Task description:
Throughout the listing below, show every line in which "revert" occurs.

Dataset content:
┌──

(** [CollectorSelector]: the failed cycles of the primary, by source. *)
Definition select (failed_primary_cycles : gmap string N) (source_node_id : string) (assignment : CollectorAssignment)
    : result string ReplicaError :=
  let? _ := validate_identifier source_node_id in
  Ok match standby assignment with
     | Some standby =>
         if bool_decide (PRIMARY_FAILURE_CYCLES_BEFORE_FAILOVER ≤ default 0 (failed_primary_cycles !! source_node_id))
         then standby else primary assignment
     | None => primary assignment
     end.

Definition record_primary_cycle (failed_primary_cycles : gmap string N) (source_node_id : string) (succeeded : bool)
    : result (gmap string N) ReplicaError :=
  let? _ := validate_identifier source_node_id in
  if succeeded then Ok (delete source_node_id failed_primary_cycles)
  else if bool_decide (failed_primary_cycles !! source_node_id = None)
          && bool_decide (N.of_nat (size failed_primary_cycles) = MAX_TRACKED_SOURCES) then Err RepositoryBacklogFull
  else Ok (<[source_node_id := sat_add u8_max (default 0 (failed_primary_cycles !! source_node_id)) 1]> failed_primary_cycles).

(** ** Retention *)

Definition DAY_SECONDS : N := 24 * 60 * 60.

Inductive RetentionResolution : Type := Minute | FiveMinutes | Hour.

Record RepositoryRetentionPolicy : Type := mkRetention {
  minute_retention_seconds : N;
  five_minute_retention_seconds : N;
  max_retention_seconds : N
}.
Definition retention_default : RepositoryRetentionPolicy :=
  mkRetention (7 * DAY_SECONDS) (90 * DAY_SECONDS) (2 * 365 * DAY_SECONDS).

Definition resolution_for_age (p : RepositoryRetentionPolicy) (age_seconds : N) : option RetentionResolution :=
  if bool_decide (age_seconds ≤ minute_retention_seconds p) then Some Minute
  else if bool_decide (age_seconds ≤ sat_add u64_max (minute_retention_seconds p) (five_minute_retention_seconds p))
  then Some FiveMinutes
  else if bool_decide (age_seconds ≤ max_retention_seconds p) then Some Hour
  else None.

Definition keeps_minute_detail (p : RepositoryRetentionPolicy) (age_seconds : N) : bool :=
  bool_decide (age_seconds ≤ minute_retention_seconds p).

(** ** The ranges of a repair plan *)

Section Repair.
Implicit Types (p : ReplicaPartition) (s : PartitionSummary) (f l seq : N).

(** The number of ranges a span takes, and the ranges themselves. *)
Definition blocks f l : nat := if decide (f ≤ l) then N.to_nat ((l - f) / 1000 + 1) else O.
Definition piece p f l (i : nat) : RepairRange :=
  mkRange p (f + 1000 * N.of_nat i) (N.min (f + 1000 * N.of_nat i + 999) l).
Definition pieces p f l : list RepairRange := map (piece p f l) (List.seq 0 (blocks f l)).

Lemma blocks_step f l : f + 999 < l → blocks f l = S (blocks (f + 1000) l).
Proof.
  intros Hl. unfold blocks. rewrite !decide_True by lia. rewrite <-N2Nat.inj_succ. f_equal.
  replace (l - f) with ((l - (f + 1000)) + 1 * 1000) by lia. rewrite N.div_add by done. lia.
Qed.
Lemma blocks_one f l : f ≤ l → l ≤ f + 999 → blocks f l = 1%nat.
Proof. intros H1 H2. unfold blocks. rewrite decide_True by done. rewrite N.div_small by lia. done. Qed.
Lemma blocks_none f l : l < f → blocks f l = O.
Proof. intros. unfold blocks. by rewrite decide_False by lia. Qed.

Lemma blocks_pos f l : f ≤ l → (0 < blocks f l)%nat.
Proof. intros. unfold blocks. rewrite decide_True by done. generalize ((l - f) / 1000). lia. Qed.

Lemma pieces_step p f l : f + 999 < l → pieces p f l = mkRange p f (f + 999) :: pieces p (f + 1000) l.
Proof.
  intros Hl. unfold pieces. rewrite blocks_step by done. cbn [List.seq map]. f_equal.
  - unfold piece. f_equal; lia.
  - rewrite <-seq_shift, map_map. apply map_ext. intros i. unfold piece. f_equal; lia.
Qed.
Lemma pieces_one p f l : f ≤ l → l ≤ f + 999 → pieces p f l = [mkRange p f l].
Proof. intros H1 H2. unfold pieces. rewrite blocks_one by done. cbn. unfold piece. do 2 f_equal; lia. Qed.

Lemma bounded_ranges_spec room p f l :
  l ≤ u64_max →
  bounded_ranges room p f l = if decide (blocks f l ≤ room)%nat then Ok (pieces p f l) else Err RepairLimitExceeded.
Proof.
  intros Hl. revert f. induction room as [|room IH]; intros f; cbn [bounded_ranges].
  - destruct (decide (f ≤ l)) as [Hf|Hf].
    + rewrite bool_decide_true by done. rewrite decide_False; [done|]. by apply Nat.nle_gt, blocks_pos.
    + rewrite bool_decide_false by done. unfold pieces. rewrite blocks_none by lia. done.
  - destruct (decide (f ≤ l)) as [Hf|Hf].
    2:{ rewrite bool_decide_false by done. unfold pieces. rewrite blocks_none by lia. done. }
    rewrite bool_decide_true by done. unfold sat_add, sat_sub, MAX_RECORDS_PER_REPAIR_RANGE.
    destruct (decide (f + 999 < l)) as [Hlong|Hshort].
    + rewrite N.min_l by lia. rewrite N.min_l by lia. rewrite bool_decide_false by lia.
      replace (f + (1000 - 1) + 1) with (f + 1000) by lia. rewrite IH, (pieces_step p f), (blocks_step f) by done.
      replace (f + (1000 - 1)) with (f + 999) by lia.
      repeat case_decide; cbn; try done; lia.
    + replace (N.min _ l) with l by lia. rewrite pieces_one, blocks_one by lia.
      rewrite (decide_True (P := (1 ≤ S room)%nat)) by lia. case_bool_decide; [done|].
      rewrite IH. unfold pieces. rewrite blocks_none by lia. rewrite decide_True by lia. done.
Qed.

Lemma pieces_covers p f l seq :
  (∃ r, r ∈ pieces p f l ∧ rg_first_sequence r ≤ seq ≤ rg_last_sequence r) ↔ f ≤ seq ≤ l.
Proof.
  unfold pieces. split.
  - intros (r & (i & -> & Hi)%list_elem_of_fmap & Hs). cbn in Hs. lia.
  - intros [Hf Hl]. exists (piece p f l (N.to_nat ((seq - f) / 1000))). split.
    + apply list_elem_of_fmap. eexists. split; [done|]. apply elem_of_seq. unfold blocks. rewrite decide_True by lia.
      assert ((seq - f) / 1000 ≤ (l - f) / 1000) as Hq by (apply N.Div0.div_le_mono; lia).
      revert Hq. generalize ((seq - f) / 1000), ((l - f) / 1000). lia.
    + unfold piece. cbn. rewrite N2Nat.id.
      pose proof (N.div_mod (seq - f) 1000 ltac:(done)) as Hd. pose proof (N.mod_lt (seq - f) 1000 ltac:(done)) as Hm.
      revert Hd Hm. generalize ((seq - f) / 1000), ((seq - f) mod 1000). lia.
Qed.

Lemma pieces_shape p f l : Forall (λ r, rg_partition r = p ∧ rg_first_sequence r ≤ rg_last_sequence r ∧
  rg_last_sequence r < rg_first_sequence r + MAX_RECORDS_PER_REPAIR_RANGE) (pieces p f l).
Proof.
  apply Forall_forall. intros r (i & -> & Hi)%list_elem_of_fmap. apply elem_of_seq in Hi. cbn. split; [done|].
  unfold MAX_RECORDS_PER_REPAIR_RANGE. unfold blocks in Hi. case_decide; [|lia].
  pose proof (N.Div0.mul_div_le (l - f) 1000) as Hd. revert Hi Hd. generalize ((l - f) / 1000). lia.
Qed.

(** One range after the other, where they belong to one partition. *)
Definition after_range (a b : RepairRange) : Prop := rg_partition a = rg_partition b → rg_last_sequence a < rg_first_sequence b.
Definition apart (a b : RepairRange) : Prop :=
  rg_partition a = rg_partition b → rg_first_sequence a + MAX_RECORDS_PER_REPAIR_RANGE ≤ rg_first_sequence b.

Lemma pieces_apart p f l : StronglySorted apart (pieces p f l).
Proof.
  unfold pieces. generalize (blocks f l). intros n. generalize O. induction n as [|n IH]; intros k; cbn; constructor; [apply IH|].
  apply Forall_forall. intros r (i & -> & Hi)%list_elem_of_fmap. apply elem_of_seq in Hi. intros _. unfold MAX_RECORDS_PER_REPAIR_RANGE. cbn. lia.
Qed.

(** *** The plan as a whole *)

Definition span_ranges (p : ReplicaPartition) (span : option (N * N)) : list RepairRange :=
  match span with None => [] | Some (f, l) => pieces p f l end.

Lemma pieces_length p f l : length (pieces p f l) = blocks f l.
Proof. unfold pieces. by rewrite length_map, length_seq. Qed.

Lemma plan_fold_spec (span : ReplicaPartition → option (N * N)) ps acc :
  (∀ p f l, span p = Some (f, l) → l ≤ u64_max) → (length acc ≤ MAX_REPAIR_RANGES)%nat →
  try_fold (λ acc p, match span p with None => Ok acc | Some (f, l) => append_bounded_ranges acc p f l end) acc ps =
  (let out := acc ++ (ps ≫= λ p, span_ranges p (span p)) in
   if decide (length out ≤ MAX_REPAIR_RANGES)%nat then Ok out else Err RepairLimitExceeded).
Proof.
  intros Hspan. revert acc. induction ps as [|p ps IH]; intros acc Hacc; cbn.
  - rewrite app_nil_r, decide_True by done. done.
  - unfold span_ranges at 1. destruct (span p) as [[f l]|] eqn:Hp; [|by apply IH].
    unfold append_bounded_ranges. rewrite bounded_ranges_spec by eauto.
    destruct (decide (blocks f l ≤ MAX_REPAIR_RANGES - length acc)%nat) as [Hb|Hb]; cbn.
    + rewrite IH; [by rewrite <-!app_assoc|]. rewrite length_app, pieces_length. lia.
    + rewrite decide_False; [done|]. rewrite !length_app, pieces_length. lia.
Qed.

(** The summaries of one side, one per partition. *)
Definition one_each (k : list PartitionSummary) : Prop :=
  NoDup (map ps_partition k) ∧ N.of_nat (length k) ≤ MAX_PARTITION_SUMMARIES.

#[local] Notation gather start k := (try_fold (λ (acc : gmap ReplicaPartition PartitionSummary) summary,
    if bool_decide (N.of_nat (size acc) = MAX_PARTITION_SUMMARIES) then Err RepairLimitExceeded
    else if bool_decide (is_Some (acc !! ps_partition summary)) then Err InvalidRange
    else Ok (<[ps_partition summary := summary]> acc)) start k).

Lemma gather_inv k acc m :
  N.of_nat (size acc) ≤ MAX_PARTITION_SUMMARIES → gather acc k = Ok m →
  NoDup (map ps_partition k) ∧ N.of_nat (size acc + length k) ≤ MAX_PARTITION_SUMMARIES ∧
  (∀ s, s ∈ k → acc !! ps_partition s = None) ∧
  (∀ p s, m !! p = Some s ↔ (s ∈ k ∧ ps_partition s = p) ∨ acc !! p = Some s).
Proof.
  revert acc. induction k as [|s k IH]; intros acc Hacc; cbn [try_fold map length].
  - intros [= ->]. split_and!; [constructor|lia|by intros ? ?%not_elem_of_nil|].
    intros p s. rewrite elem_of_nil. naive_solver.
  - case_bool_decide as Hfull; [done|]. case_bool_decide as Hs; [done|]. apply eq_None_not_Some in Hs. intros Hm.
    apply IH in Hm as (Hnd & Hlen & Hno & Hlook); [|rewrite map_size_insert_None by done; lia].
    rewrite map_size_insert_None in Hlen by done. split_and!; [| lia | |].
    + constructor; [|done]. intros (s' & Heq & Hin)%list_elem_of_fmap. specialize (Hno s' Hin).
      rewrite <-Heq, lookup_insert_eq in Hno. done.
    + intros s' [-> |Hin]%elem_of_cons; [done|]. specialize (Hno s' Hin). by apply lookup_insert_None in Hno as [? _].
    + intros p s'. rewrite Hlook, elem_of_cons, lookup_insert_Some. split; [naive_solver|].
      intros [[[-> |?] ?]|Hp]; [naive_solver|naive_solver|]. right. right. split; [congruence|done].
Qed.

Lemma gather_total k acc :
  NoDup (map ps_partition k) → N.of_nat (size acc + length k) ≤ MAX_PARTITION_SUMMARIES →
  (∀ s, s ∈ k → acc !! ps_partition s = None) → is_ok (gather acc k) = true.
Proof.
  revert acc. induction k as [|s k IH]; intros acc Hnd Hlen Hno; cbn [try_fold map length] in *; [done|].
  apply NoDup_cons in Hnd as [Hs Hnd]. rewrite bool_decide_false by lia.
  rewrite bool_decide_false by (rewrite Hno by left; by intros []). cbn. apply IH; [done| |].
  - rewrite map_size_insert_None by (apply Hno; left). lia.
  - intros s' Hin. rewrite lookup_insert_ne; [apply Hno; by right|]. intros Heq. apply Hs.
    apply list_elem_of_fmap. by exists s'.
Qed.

└──

Answer for the task:
  intros Hl. revert f. induction room as [|room IH]; intros f; cbn [bounded_ranges].
      revert Hq. generalize ((seq - f) / 1000), ((l - f) / 1000). lia.
      revert Hd Hm. generalize ((seq - f) / 1000), ((seq - f) mod 1000). lia.
  pose proof (N.Div0.mul_div_le (l - f) 1000) as Hd. revert Hi Hd. generalize ((l - f) / 1000). lia.
  intros Hspan. revert acc. induction ps as [|p ps IH]; intros acc Hacc; cbn.
  revert acc. induction k as [|s k IH]; intros acc Hacc; cbn [try_fold map length].
  revert acc. induction k as [|s k IH]; intros acc Hnd Hlen Hno; cbn [try_fold map length] in *; [done|].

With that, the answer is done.